The excavation of Hazleton North has produced a substantial quantity of stratified materials for further radiocarbon examination done by AMS: Accelerator Mass Spectrometry. Samples collected from the cairn were sent to the archaeology research laboratory at the University of Oxford. Hazleton North, one of the chambered tombs from the Gloucestershire heartland of the Cotswold-Severn group, has undergone total excavation and comprehensive radiocarbon-dated examinations. Findings indicated that the Hazleton North tomb was chronologically located in the middle of the fourth millennium BC. Since the burial site was constructed periodically in accordance with chronologically developing cultural activities, the duration of its construction time can be, despite being debatable, compressed into a timescale around c. 3800-3500 BC, for all episodes of cultural activities including pre-cairn activities, construction of cairn, burial deposition practices as well as latter abandonment. Apart from debate, the direct outcome of this dating project was the demonstration that contrary to other Cotswold-Severn tombs, the Hazleton North tomb was used in a short period of time, approximately less than 300 calendar years, as Saville reported. Another findings that supported the short-lived Hazleton barrow hypothesis was that by comparing to other barrows located in the Cotswold-Severn tombs group, the Hazleton barrows was the rare example that contained paired cairns, indicating that it is precisely in this circumstance that a short use timespan was expected.

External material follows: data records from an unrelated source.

(* ===== verification/Embedding.v ===== *)
(** * The embedding service: generation

    [embedding_service.py] up to [embedding_status]: freshness checks,
    publication, the backfill with its per-item isolation, tombstones and the
    failure counters.  The service is a client of two interfaces: the storage
    port, and the embedding port a provider adapter implements.

    The store lock covers one store call at a time and no provider call, so
    other threads may change the store before any store call and during any
    provider call: [sv_others] lists what they do, one entry per such point.
    Metrics and elapsed times are observations only and are left out. *)

From S2P Require Import Prelude PyStr Sha256 Domain Sql Store Transactions Port.
Local Open Scope Z_scope.
Local Open Scope prog_scope.

(** ** The provider *)

(** [embedding_port.py:10-93 EmbeddingPort] [E] is the adapter's own state;
    the names and the settings fingerprint are constants of an adapter. *)
Class EmbeddingPort (E : Type) := {
  ep_embed : string → SE E exn (list spec_float);
  ep_embed_batch : list string → SE E exn (list (list spec_float));
  ep_model_name : string;
  ep_provider_name : string;
  ep_settings_fingerprint : string;
  ep_tracks_revision : bool;
  ep_revision_snapshot : E → RevisionSnapshot;
  ep_refresh_revision : bool → E → E * RevisionSnapshot;
}.

(** ** Results *)

(** [embedding_service.py:54-77 BackfillResult] *)
Record BackfillResult := mkBackfill {
  generated : Z;
  failed : Z;
  tombstoned : Z;
  skipped : bool;
}.

(** [embedding_service.py:79-92 BackfillResult.outcome] *)
Definition outcome (r : BackfillResult) : string :=
  if skipped r then "skipped"
  else if failed r =? 0 then "ok"
  else if generated r =? 0 then "failed"
  else "partial".

(** [embedding_service.py:97-97 _JOB_METRIC_OUTCOME] *)
Definition job_metric_outcome (o : string) : option string :=
  if bool_decide (o = "skipped") then Some "overlap"
  else if bool_decide (o = "ok") then Some "success"
  else if bool_decide (o = "partial") then Some "partial"
  else if bool_decide (o = "failed") then Some "failure"
  else None.

Definition BACKFILL_CHUNK_SIZE : Z := 32.

(** ** State *)

(** [embedding_service.py:103-138 EmbeddingService.__init__]
    [reconciled_revision] is [None] for the sentinel [_NOT_RECONCILED]. *)
Record svc (S E : Type) := Svc {
  sv_store : S;
  sv_port : E;
  sv_others : list (S → S);
  sv_ticks : nat;
  search_failure_count : Z;
  last_search_failure_at : option Z;
  failure_count : Z;
  last_failure_at : option Z;
  last_failure_op : option string;
  backfill_locked : bool;
  reconciled_revision : option (option string);
}.
Arguments Svc {S E}.
Arguments sv_store {S E}. Arguments sv_port {S E}. Arguments sv_others {S E}.
Arguments sv_ticks {S E}. Arguments search_failure_count {S E}.
Arguments last_search_failure_at {S E}. Arguments failure_count {S E}.
Arguments last_failure_at {S E}. Arguments last_failure_op {S E}.
Arguments backfill_locked {S E}. Arguments reconciled_revision {S E}.

Definition new_service {S E} (t : S) (p : E) (others : list (S → S)) : svc S E :=
  Svc t p others 0 0 None 0 None None false None.

Section service.
Context {S E : Type} `{HF : FTS5} `{!MemoryStorePort S} `{!EmbeddingPort E}.
(** The clock: the [n]-th reading. *)
Context (utc_now : nat → Z).

Notation Sv A := (SE (svc S E) exn A).

Definition with_store (t : S) (s : svc S E) : svc S E :=
  Svc t (sv_port s) (sv_others s) (sv_ticks s) (search_failure_count s) (last_search_failure_at s)
    (failure_count s) (last_failure_at s) (last_failure_op s) (backfill_locked s) (reconciled_revision s).
Definition with_port (p : E) (s : svc S E) : svc S E :=
  Svc (sv_store s) p (sv_others s) (sv_ticks s) (search_failure_count s) (last_search_failure_at s)
    (failure_count s) (last_failure_at s) (last_failure_op s) (backfill_locked s) (reconciled_revision s).
(** The other threads take their turn. *)
Definition interfere (s : svc S E) : svc S E :=
  match sv_others s with
  | [] => s
  | f :: fs =>
      Svc (f (sv_store s)) (sv_port s) fs (sv_ticks s) (search_failure_count s) (last_search_failure_at s)
        (failure_count s) (last_failure_at s) (last_failure_op s) (backfill_locked s) (reconciled_revision s)
  end.
Definition with_failures (n : Z) (at_ : option Z) (op : option string) (s : svc S E) : svc S E :=
  Svc (sv_store s) (sv_port s) (sv_others s) (sv_ticks s) (search_failure_count s) (last_search_failure_at s)
    n at_ op (backfill_locked s) (reconciled_revision s).
Definition with_search_failures (n : Z) (at_ : option Z) (s : svc S E) : svc S E :=
  Svc (sv_store s) (sv_port s) (sv_others s) (sv_ticks s) n at_
    (failure_count s) (last_failure_at s) (last_failure_op s) (backfill_locked s) (reconciled_revision s).
Definition with_lock (b : bool) (s : svc S E) : svc S E :=
  Svc (sv_store s) (sv_port s) (sv_others s) (sv_ticks s) (search_failure_count s) (last_search_failure_at s)
    (failure_count s) (last_failure_at s) (last_failure_op s) b (reconciled_revision s).
Definition with_reconciled (r : option (option string)) (s : svc S E) : svc S E :=
  Svc (sv_store s) (sv_port s) (sv_others s) (sv_ticks s) (search_failure_count s) (last_search_failure_at s)
    (failure_count s) (last_failure_at s) (last_failure_op s) (backfill_locked s) r.
Definition tick (s : svc S E) : svc S E :=
  Svc (sv_store s) (sv_port s) (sv_others s) (Datatypes.S (sv_ticks s)) (search_failure_count s)
    (last_search_failure_at s) (failure_count s) (last_failure_at s) (last_failure_op s) (backfill_locked s)
    (reconciled_revision s).

Definition read_clock : Sv Z := λ s, (tick s, Ok (utc_now (sv_ticks s))).
(** A store call, under the store lock; other threads may have run just before. *)
Definition on_store {A} (m : SE S exn A) : Sv A := λ s0,
  let s := interfere s0 in
  (with_store (m (sv_store s)).1 s, (m (sv_store s)).2).
(** A provider call: it takes time, and other threads run meanwhile. *)
Definition on_port {A} (m : SE E exn A) : Sv A := λ s,
  (interfere (with_port (m (sv_port s)).1 s), (m (sv_port s)).2).
Definition revision_snapshot : Sv RevisionSnapshot := λ s, (s, Ok (ep_revision_snapshot (sv_port s))).
Definition refresh_revision (force : bool) : Sv RevisionSnapshot := λ s,
  (interfere (with_port (ep_refresh_revision force (sv_port s)).1 s),
   Ok (ep_refresh_revision force (sv_port s)).2).

(** [embedding_service.py:323-326 EmbeddingService._record_failure] *)
Definition record_failure (op : string) : Sv unit :=
  let* now := read_clock in
  modify (λ s, with_failures (failure_count s + 1) (Some now) (Some op) s).

(** [embedding_service.py:328-332 EmbeddingService._record_success] *)
Definition record_success : Sv unit :=
  modify (λ s, with_failures 0 (last_failure_at s) None s).

(** [embedding_service.py:369-383 EmbeddingService._embed_single] *)
Definition embed_single (content : string) : Sv (list spec_float) := on_port (ep_embed content).

(** [embedding_service.py:385-399 EmbeddingService._embed_batch] *)
Definition embed_batch (contents : list string) : Sv (list (list spec_float)) :=
  on_port (ep_embed_batch contents).

(** [embedding_service.py:401-411 EmbeddingService._is_content_too_long] *)
Definition is_content_too_long (e : exn) : bool :=
  is_provider_error e && bool_decide (provider_error_code e = Some CONTENT_TOO_LONG).

Definition save (memory_id content : string) (vec : list spec_float) (revision : option string)
    (status : string) : Sv bool :=
  let* now := read_clock in
  on_store (st_save_embedding now memory_id vec ep_model_name ep_provider_name (hash_content content)
    revision ep_settings_fingerprint status).

(** [embedding_service.py:413-441 EmbeddingService._write_tombstone] *)
Definition write_tombstone (memory_id content : string) (revision : option string) : Sv bool :=
  save memory_id content [] revision "content_too_long".

Definition identity_current (content : string) (revision : option string) (i : Identity) : bool :=
  bool_decide (i_provider i = ep_provider_name)
  && bool_decide (i_model i = ep_model_name)
  && bool_decide (i_settings_fingerprint i = ep_settings_fingerprint)
  && bool_decide (i_model_revision i = revision)
  && bool_decide (i_content_hash i = hash_content content).

(** [embedding_service.py:443-461 EmbeddingService._is_current] *)
Definition is_current (memory_id content : string) (revision : option string) : Sv bool :=
  let* identity := on_store (st_get_identity memory_id) in
  ret match identity with None => false | Some i => identity_current content revision i end.

(** [embedding_service.py:463-527 EmbeddingService.generate_for_memory] *)
Definition generate_for_memory (memory_id content : string) (force : bool) : Sv unit :=
  let* snapshot := revision_snapshot in
  let* snapshot := (if known snapshot then ret snapshot else refresh_revision false) in
  if negb (known snapshot) then raise RevisionUnknownError
  else
    let* current := (if force then ret false else is_current memory_id content (value snapshot)) in
    if (current : bool) then ret tt
    else
      let* vec := try_catch (let* v := embed_single content in ret (Some v)) (λ e,
        if is_content_too_long e
        then let* _ := write_tombstone memory_id content (value snapshot) in ret None
        else record_failure "save" ;; raise e) in
      match vec with
      | None => ret tt
      | Some vec =>
          let* _ := save memory_id content vec (value snapshot) "ok" in
          record_success
      end.

(** ** The backfill *)

Definition Counts : Type := Z * Z * Z.
Definition add_generated (c : Counts) : Counts := let '(g, f, t) := c in (g + 1, f, t).
Definition add_failed (c : Counts) : Counts := let '(g, f, t) := c in (g, f + 1, t).
Definition add_tombstoned (c : Counts) : Counts := let '(g, f, t) := c in (g, f, t + 1).

(** [embedding_service.py:631-691 EmbeddingService._backfill] One
    item of a chunk: its vector from the batch, or a call of its own. *)
Definition backfill_item (revision : option string) (item : MemoryItem)
    (vec : option (list spec_float)) (c : Counts) : Sv Counts :=
  try_catch
    (let* vec := match vec with Some v => ret v | None => embed_single (content item) end in
     let* published := save (id item) (content item) vec revision "ok" in
     record_success ;;
     ret (if (published : bool) then add_generated c else c))
    (λ e,
      if is_content_too_long e then
        try_catch
          (let* published := write_tombstone (id item) (content item) revision in
           ret (if (published : bool) then add_tombstoned c else c))
          (λ _, record_failure "backfill" ;; ret (add_failed c))
      else record_failure "backfill" ;; ret (add_failed c)).

Fixpoint backfill_items (revision : option string) (items : list (MemoryItem * option (list spec_float)))
    (c : Counts) : Sv Counts :=
  match items with
  | [] => ret c
  | (item, vec) :: items' =>
      let* c' := backfill_item revision item vec c in backfill_items revision items' c'
  end.

(** [embedding_service.py:596-629 EmbeddingService._backfill] A failed
    batch, or one of the wrong cardinality, falls back to per-item calls. *)
Definition backfill_chunk (revision : option string) (chunk : list MemoryItem) (c : Counts) : Sv Counts :=
  let* vectors := try_catch
    (let* vs := embed_batch (map content chunk) in
     ret (if bool_decide (length vs = length chunk) then Some vs else None))
    (λ _, ret None) in
  backfill_items revision
    (match vectors with
     | Some vs => zip chunk (map Some vs)
     | None => map (λ item, (item, None)) chunk
     end) c.

(** [range(0, len(candidates), _BACKFILL_CHUNK_SIZE)] *)
Fixpoint chunks (fuel : nat) (l : list MemoryItem) : list (list MemoryItem) :=
  match fuel, l with
  | Datatypes.S fuel, _ :: _ =>
      take (Z.to_nat BACKFILL_CHUNK_SIZE) l :: chunks fuel (drop (Z.to_nat BACKFILL_CHUNK_SIZE) l)
  | _, _ => []
  end.

Fixpoint backfill_chunks (revision : option string) (cs : list (list MemoryItem)) (c : Counts) : Sv Counts :=
  match cs with
  | [] => ret c
  | chunk :: cs' => let* c' := backfill_chunk revision chunk c in backfill_chunks revision cs' c'
  end.

Fixpoint select_candidates (revision : option string) (force : bool) (items : list MemoryItem)
    : Sv (list MemoryItem) :=
  match items with
  | [] => ret []
  | item :: items' =>
      let* current := (if force then ret false else is_current (id item) (content item) revision) in
      let* rest := select_candidates revision force items' in
      ret (if (current : bool) then rest else item :: rest)
  end.

(** [embedding_service.py:562-701 EmbeddingService._backfill] *)
Definition backfill (snapshot : RevisionSnapshot) (project_id : option string) (force : bool)
    : Sv BackfillResult :=
  let* items := on_store (st_list_memory None false 0 project_id None None pinned_first) in
  let* candidates := select_candidates (value snapshot) force items in
  let* (g, f, t) := backfill_chunks (value snapshot) (chunks (length candidates) candidates) (0, 0, 0) in
  ret (mkBackfill g f t false).

(** [embedding_service.py:529-560 EmbeddingService.generate_missing] *)
Definition generate_missing (project_id : option string) (force : bool) : Sv BackfillResult :=
  let* locked := gets backfill_locked in
  if (locked : bool) then ret (mkBackfill 0 0 0 true)
  else
    modify (with_lock true) ;;
    try_finally
      (let* snapshot := refresh_revision true in
       if negb (known snapshot) then raise RevisionUnknownError
       else
         let* result := backfill snapshot project_id force in
         match project_id with
         | None => modify (with_reconciled (Some (value snapshot))) ;; ret result
         | Some _ => ret result
         end)
      (modify (with_lock false)).

(** The counts of [embedding_status]. *)
Record EmbeddingStatus := mkStatus {
  es_total_memories : Z; es_embedded : Z; es_missing : Z; es_unembeddable : Z;
  es_space_mismatch : Z; es_content_mismatch : Z; es_stale : Z;
}.

(** [embedding_service.py:703-756 EmbeddingService.embedding_status] *)
Definition embedding_status : Sv EmbeddingStatus :=
  let* snapshot := revision_snapshot in
  let* total_memories := on_store (st_count_memory None) in
  let* total_rows := on_store (st_count_embeddings None) in
  let* embedded := on_store (st_count_embeddings (Some "ok"%string)) in
  let* (space, mismatch) := on_store (st_stale_counts ep_provider_name ep_model_name
    ep_settings_fingerprint (value snapshot) (known snapshot)) in
  let* unembeddable := on_store (st_count_unembeddable ep_provider_name ep_model_name
    ep_settings_fingerprint (value snapshot) (known snapshot)) in
  ret (mkStatus total_memories embedded (total_memories - total_rows) unembeddable space mismatch
         (space + mismatch)).

(** [embedding_service.py:281-288 EmbeddingService._reconcile] The decision:
    does this verified snapshot start a background backfill. *)
Definition should_reconcile (auto_backfill backfill_running : bool) (s : svc S E)
    (snapshot : RevisionSnapshot) : bool :=
  auto_backfill && known snapshot
  && negb (bool_decide (reconciled_revision s = Some (value snapshot))) && negb backfill_running.

End service.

=== Implications of the radiocarbon examination outcome ===
An updated research project done by Bayliss and Whittle redated materials and bones from Hazleton North barrow using advanced isotopic analysis techniques and reconfirmed that there was a rather narrow timescale of tomb construction and relevant burial practices at the beginning of the fourth millennium cal BC, around 3700 cal BC, suggesting that Hazleton North was used for a short time and abandoned afterwards. However, comparing to other radiocarbon examinations of Cotswold-Severn tombs including Penywrylod mass grave, West Kennet long barrow, Wayland's Smithy barrow, and Ascott-under-Wychwood, the outcome indicated that overall Cotswold-Severn tombs were generally used for a long period of time in terms of burial activities and cairn construction, in contrast to the existing results from the investigations of Hazleton North barrow. Such discrepancy of the duration of barrow use challenged the traditional chronological view of Neolithic barrows, implying certain burial privileges conferred upon members of the community in the Hazleton North barrow.

== Post-excavation ==
All finds and site records during the Hazleton barrow excavation were deposited at the Corinium Museum in Cirencester, where they remain available for future archaeological research. Alan Saville and his team also collaborated with the Corinium Museum to establish a public display featuring a reconstructed painting of the Hazleton North inner chambers by John Sibbick, based on on-site photographs and footage.